The Heavitree Hospital (currently branded as the Royal Devon and Exeter Hospital (Heavitree)) is a hospital currently operated by the Royal Devon University Healthcare NHS Foundation Trust, as a satellite site of the Royal Devon and Exeter Hospital with its main site a short distance away at Wonford. The hospital started as the Exeter Workhouse and was also known as the Exeter City Hospital.

==History==
===Exeter Workhouse===
Since 1667, there had been a workhouse for the poor in Exeter, endowed by the Canon John Bury of St Mary Major church and in the parish of St Sidwell.

In 1698, parliament passed the Poor Law Act, and Exeter was one of the first cities to respond, creating a corporation for the relief of the poor. This corporation purchased and closed the St Sidwell workhouse, replacing it at a new site on the London Road at Heavitree. Work started on the building in 1699, and the new building opened in 1701, with the whole site finished by 1707.

The building was two stories and an attic, arranged with a central chapel and wings extended at each side, along with a central cupola and clock.

There were around 200 inmates at the facility who were put to work.

===First incarnation of the Exeter City Hospital===
In 1741, the Royal Devon and Exeter Hospital (RD&E) was founded at Southernhay, in the city centre, and at the behest of local land owners and clergy, the workhouse was renamed to Exeter City Hospital, operating in competition to the RD&E hospital.

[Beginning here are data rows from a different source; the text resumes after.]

(* ===== verification/RemoteMemExchange.v ===== *)
(** The list of a server's memory between the two sides: what the server writes is what
    the client reads. *)

From Stdlib Require Import Lia.
From S2P Require Import Prelude Effects External Wire Hcomm MemStore ClientRt Net NetReference CtrlConn ConnMsg HostRegister Endpoint GlobalConfig RemoteMem MsgHandler CsServer.

(** Memory is read as bytes, as many as were asked for. *)
Class ExportLaws (abi : ServerAbi) : Prop :=
  export_bytes_ok : forall p n, 0 <= n -> length (export_bytes p n) = Z.to_nat n /\ Forall is_byte (export_bytes p n).

(** A description as the server has it: its numbers fit their types. *)
Record sendable (d : HixlMemDesc) : Prop := {
  sd_type : is_u32 (cm_type (hmd_mem d));
  sd_addr : is_u64 (cm_addr (hmd_mem d));
  sd_size : is_u64 (cm_size (hmd_mem d));
  sd_dev : is_u64 (hmd_registered_dev_mem d);
  sd_len : is_u32 (hmd_export_len d)
}.
(** The bytes that describe it to HCOMM. *)
Definition exported {abi : ServerAbi} (d : HixlMemDesc) : list Z :=
  if negb (is_null (hmd_export_desc d)) && (0 <? hmd_export_len d) then export_bytes (hmd_export_desc d) (hmd_export_len d) else [].
(** What the client has for it: the same memory, with the bytes in a buffer of its own. *)
Record received {abi : ServerAbi} (h : History NetOp) (d d' : HixlMemDesc) : Prop := {
  rc_mem : hmd_mem d' = hmd_mem d;
  rc_tag : hmd_tag d' = hmd_tag d;
  rc_dev : hmd_registered_dev_mem d' = hmd_registered_dev_mem d;
  rc_imported : hmd_is_imported d' = false;
  rc_len : hmd_export_len d' = Z.of_nat (length (exported d));
  rc_bytes : if exported d is [] then hmd_export_desc d' = nullptr
             else hmd_export_desc d' <> nullptr /\ Ev (Cli (StoreBytes (hmd_export_desc d') (exported d))) tt ∈ h
}.

(** An allocation failed. *)
Definition out_of_memory (h : History NetOp) : Prop := exists n, Ev (Cli (Malloc n)) nullptr ∈ h.
(** The description was read, or there was no memory for it. *)
Definition read_or_not {abi : ServerAbi} (d : HixlMemDesc) (h : History NetOp) (o : Status + unit) (d' : HixlMemDesc) (h' : History NetOp) : Prop :=
  (exists t, h' = t ++ h) /\ match o with inr _ => received h' d d' | inl e => e = FAILED /\ out_of_memory h' end.

Section Exchange.
Context {nl : Nlohmann} {Hnl : NlohmannLaws nl} {env : Environment NetOp} {abi : ServerAbi} {Habi : ExportLaws abi}.
Implicit Types (h : History NetOp) (d : HixlMemDesc).

Lemma received_grow h t d d' : received h d d' -> received (t ++ h) d d'.
Proof.
  intros [H1 H2 H3 H4 H5 H6]. constructor; [done..|]. destruct (exported d); [done|]. destruct H6. split; [done|]. apply elem_of_app. by right.
Qed.

Lemma wp_or_throw {S A} (x : A) (Q : Status + A -> S -> History NetOp -> Prop) o s h :
  o = Some x -> Q (inr x) s h -> wp (or_throw o) Q s h.
Proof. by intros ->. Qed.

Lemma wp_ParseMemObject {S} m (Q : Status + CommMem -> S -> History NetOp -> Prop) s h :
  is_u32 (cm_type m) -> is_u64 (cm_addr m) -> is_u64 (cm_size m) -> Q (inr m) s h -> wp (ParseMemObject (CommMem_json m)) Q s h.
Proof using Hnl.
  intros H1 H2 H3 HQ. unfold ParseMemObject. apply wp_bind, wp_require; [intros _|done].
  do 3 (apply wp_bind; eapply wp_or_throw; [reflexivity|]; apply wp_bind; eapply wp_or_throw;
        [first [by apply json_uint32_int|by apply json_uint64_int]|]).
  apply wp_ret. by destruct m.
Qed.

Lemma wp_export_bytes_of {S} bs (Q : Status + list Z -> S -> History NetOp -> Prop) s h :
  Forall is_byte bs -> Q (inr bs) s h -> wp (export_bytes_of (JInt <$> bs)) Q s h.
Proof using Hnl.
  intros Hb. revert Q. induction Hb as [|b bs Hb _ IH]; intros Q HQ; [done|]. cbn [fmap list_fmap export_bytes_of].
  unfold is_byte in Hb. apply wp_bind. unfold export_byte. apply wp_bind, wp_require; [intros _|done].
  apply wp_bind. eapply wp_or_throw; [apply json_int32_int; unfold is_int32; lia|].
  apply wp_bind, wp_require; [intros _|lia]. apply wp_ret, wp_bind, IH. by apply wp_ret.
Qed.

(** The descriptor of an item that was read from a description. *)
Definition item_of (d : HixlMemDesc) : HixlMemDesc := set_dev_mem (hmd_registered_dev_mem d) (set_mem_tag (hmd_mem d) (hmd_tag d) HixlMemDesc_new).

Lemma wp_Fill d h : sendable d ->
  wp (FillExportDescFromJsonField (JArray (JInt <$> exported d))) (read_or_not d h) (item_of d) h.
Proof using Hnl Habi.
  intros Hd. unfold FillExportDescFromJsonField. apply wp_bind, wp_get. cbn [item_of hmd_export_desc set_dev_mem set_mem_tag HixlMemDesc_new].
  apply wp_bind, wp_ret, wp_bind, wp_modify.
  assert (Hlen : exported d <> [] -> Z.of_nat (length (exported d)) = hmd_export_len d /\ Forall is_byte (exported d)).
  { unfold exported. case_match eqn:E; [|done]. apply andb_true_iff in E as [_ E%Z.ltb_lt].
    destruct (export_bytes_ok (hmd_export_desc d) (hmd_export_len d)) as [-> Hb]; [lia|]. intros _. split; [lia|done]. }
  destruct (exported d) as [|b bs] eqn:Ex.
  - apply wp_ret. split; [by exists []|]. constructor; rewrite ?Ex; done.
  - destruct Hlen as [Hl Hb]; [done|]. destruct (JInt <$> b :: bs) as [|j js] eqn:El; [done|]. cbv zeta. rewrite <- El, length_fmap.
    rewrite Hl. apply wp_bind, wp_call. intros buf _.
    apply wp_bind, wp_require; [intros Hbuf|].
    2:{ intros Hbuf%negb_false_iff%Z.eqb_eq. split; [by eexists [_]|]. split; [done|]. rewrite Hbuf. eexists. by left. }
    apply wp_on_fail, wp_bind, wp_export_bytes_of; [done|]. apply wp_bind, wp_call. intros [] _. apply wp_modify.
    split; [by eexists [_; _]|]. constructor; rewrite ?Ex; [done|done|done|done| |].
    + cbn [set_export hmd_export_len]. rewrite Hl. apply u32_small, (sd_len d Hd).
    + cbn [set_export hmd_export_desc]. split; [|by left]. intros ->. by cbn in Hbuf.
Qed.

Lemma wp_ParseOneMemDesc d h : sendable d ->
  wp (ParseOneMemDesc (HixlMemDesc_json d)) (read_or_not d h) HixlMemDesc_new h.
Proof using Hnl Habi.
  intros Hd. pose proof (wp_Fill d h Hd) as HF. destruct Hd as [H1 H2 H3 H4 H5]. unfold ParseOneMemDesc.
  apply wp_bind, wp_require; [intros _|done]. apply wp_bind. eapply wp_or_throw; [reflexivity|].
  apply wp_bind, wp_ParseMemObject; [done..|]. apply wp_bind, wp_modify, wp_bind. eapply wp_or_throw; [reflexivity|].
  apply wp_bind, wp_ret, wp_bind, wp_modify, wp_bind.
  assert (Ej : json_find "registered_dev_mem" (HixlMemDesc_json d) =
    if is_null (hmd_registered_dev_mem d) then None else Some (JInt (hmd_registered_dev_mem d))).
  { unfold HixlMemDesc_json. destruct (is_null (hmd_registered_dev_mem d)); reflexivity. }
  rewrite Ej. destruct (is_null (hmd_registered_dev_mem d)) eqn:En.
  - apply wp_ret, wp_bind. eapply wp_or_throw; [reflexivity|]. apply Z.eqb_eq in En. unfold item_of in HF. rewrite En in HF.
    unfold exported in HF. destruct (negb _ && _); exact HF.
  - apply wp_bind. eapply wp_or_throw; [by apply json_uint64_int|]. apply wp_modify, wp_bind. eapply wp_or_throw; [reflexivity|].
    unfold exported in HF. destruct (negb _ && _); exact HF.
Qed.

Lemma wp_free_export {S} d (Q : Status + unit -> S -> History NetOp -> Prop) (s : S) h :
  (forall t, Q (inr tt) s (t ++ h)) -> wp (free_export d) Q s h.
Proof. intros HQ. unfold free_export. case_match; [apply wp_ret, (HQ [])|apply wp_call; intros [] _; apply (HQ [_])]. Qed.
Lemma wp_FreeParsed p h : wp FreeParsedDescs (fun o _ h' => exists t, h' = t ++ h) p h.
Proof.
  unfold FreeParsedDescs. apply wp_bind, wp_get, wp_bind. eapply wp_mono.
  - apply (wp_for_each _ _ (fun _ h' => exists t, h' = t ++ h) (fun _ _ _ => False)); [by exists []|].
    intros d s' h' _ [t ->]. apply wp_free_export. intros t'. exists (t' ++ t). by rewrite app_assoc.
  - intros [e|[]] s' h' H; [done|]. by apply wp_modify.
Qed.

Lemma wp_parse_item d p h : sendable d ->
  wp (parse_item (HixlMemDesc_json d)) (fun o p' h' => (exists t, h' = t ++ h) /\ match o with
    | inr _ => exists d', ps_done p' = ps_done p ++ [d'] /\ received h' d d'
    | inl e => e = FAILED /\ out_of_memory h' end) p h.
Proof using Hnl Habi.
  intros Hd. unfold parse_item. apply wp_bind, wp_modify, wp_bind, wp_on_fail. eapply wp_zoom; [done|].
  eapply wp_mono; [by apply wp_ParseOneMemDesc|]. intros [e|[]] d' h' [[t ->] H].
  - destruct H as [-> [n Hn]]. apply wp_bind, wp_get, wp_bind, wp_free_export. intros t1. eapply wp_mono; [apply wp_FreeParsed|].
    intros o p' h' [t2 ->]. split; [exists (t2 ++ t1 ++ t); by rewrite !app_assoc|]. split; [done|].
    exists n. rewrite !elem_of_app in *. tauto.
  - apply wp_modify. split; [by exists t|]. by exists d'.
Qed.
Lemma wp_parse_items ds p h : Forall sendable ds ->
  wp (for_each (HixlMemDesc_json <$> ds) parse_item) (fun o p' h' => (exists t, h' = t ++ h) /\ match o with
    | inr _ => exists ds', ps_done p' = ps_done p ++ ds' /\ Forall2 (received h') ds ds'
    | inl e => e = FAILED /\ out_of_memory h' end) p h.
Proof using Hnl Habi.
  intros Hds. revert p h. induction Hds as [|d ds Hd Hds IH]; intros p h; cbn [fmap list_fmap for_each].
  - apply wp_ret. split; [by exists []|]. exists []. by rewrite app_nil_r.
  - apply wp_bind. eapply wp_mono; [by apply wp_parse_item|]. intros [e|[]] p1 h1 [[t ->] H]; [split; [by exists t|done]|].
    destruct H as (d' & E1 & R1). eapply wp_mono; [apply IH|]. intros o p2 h2 [[t2 ->] H]. split; [exists (t2 ++ t); by rewrite app_assoc|].
    destruct o as [e|[]]; [done|]. destruct H as (ds' & E2 & R2). exists (d' :: ds'). rewrite E2, E1, <- app_assoc. split; [done|].
    constructor; [by apply received_grow|done].
Qed.

Lemma find_mem_descs result descs :
  json_find "mem_descs" (JObject [("result"%string, JInt result); ("mem_descs"%string, JArray (HixlMemDesc_json <$> descs))]) =
  Some (JArray (HixlMemDesc_json <$> descs)).
Proof. reflexivity. Qed.

End Exchange.

(** * A list of two *)
#[export] Instance ref_nlohmann_laws : NlohmannLaws ref_nlohmann.
Proof.
  constructor; intros z Hz; cbn [json_uint32 json_uint64 json_int32 ref_nlohmann json_of]; unfold is_u32, is_u64, is_int32 in Hz;
    by case_match; [|lia].
Qed.
(** Each byte of memory is that of its address. *)
#[local] Instance sample_server_abi : ServerAbi :=
  {| padding1 := 0; padding2 := 0; export_bytes := fun p n => (fun z => z mod 256) <$> seqZ p n |}.
#[local] Instance sample_export_laws : ExportLaws sample_server_abi.
Proof.
  intros p n Hn. cbn [export_bytes sample_server_abi]. split; [by rewrite length_fmap, length_seqZ|].
  apply Forall_forall. intros b (z & -> & _)%list_elem_of_fmap. apply Z.mod_pos_bound. lia.
Qed.
Definition sample_mem (addr : Z) (tag : string) (desc len dev : Z) : HixlMemDesc :=
  {| hmd_mem := {| cm_type := 1; cm_addr := addr; cm_size := 4096 |}; hmd_is_imported := false; hmd_tag := tag;
     hmd_export_desc := desc; hmd_export_len := len; hmd_registered_dev_mem := dev |}.
Definition sample_mems : list HixlMemDesc := [sample_mem 8192 "kv" 510 3 65536; sample_mem 16384 "" nullptr 0 nullptr].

The hospital opened with forty beds and £100 annual funding from the corporation.

This was not a success, and by 1754, the hospital closed due to lack of funds, and with patients preferring the RD&E. The complex reverted to being a workhouse.

===Expanding medical facilities===
With a growth in demand, from 1821, the workhouse started treating fever cases from across the city, as well as providing maternity facilities. To cope with this, a number of additional buildings were added up until 1858.

In 1877, the corporation was dissolved and became a Poor Law Union. By 1894, the city council has ceased its formal involvement.

The medical side continued to grow, beyond the needs of the workhouse itself, and it had a large hospital facility to the north of the main workhouse building.

===New infirmary===
In 1905, a new infirmary was built at the north of the site with four blocks - an administration building, men's and women's blocks at the east and west, and a single-story maternity block. A fifth block for the treatment of tuberculosis was planned, but never built.

A children's home was added on the site at the South-East of the site in 1913, facing the Heavitree road.

===Second incarnation of the Exeter City Hospital===
In 1939, the workhouse once again became the Exeter City Hospital.

Bombing during the Second World War in 1942 extensively damaged the original 1700s workhouse buildings, and destroyed the male ward of the new infirmary. The rest of the new infirmary remained standing, and forms part of the modern hospital. The children's home also survived, and was part of the hospital until sale and conversion to student accommodation in the 2010s.

On 5 July 1948, the City Hospital joined the newly formed National Health Service.

A fire broke out at the hospital on 13 February 1970, in the Seward ward, killing five people. This caused the South Western Regional Hospital Board to make changes at other hospitals, particularly in relation to the material of beds and bedding.

===Merger with Royal Devon and Exeter===
Eventually, the hospital merged with former competitor, the Royal Devon and Exeter hospital, which was relocated to its new site at Wonford in the 1970s, only a short distance from Heavitree.

The hospital is now part of the Royal Devon University Healthcare NHS Foundation Trust.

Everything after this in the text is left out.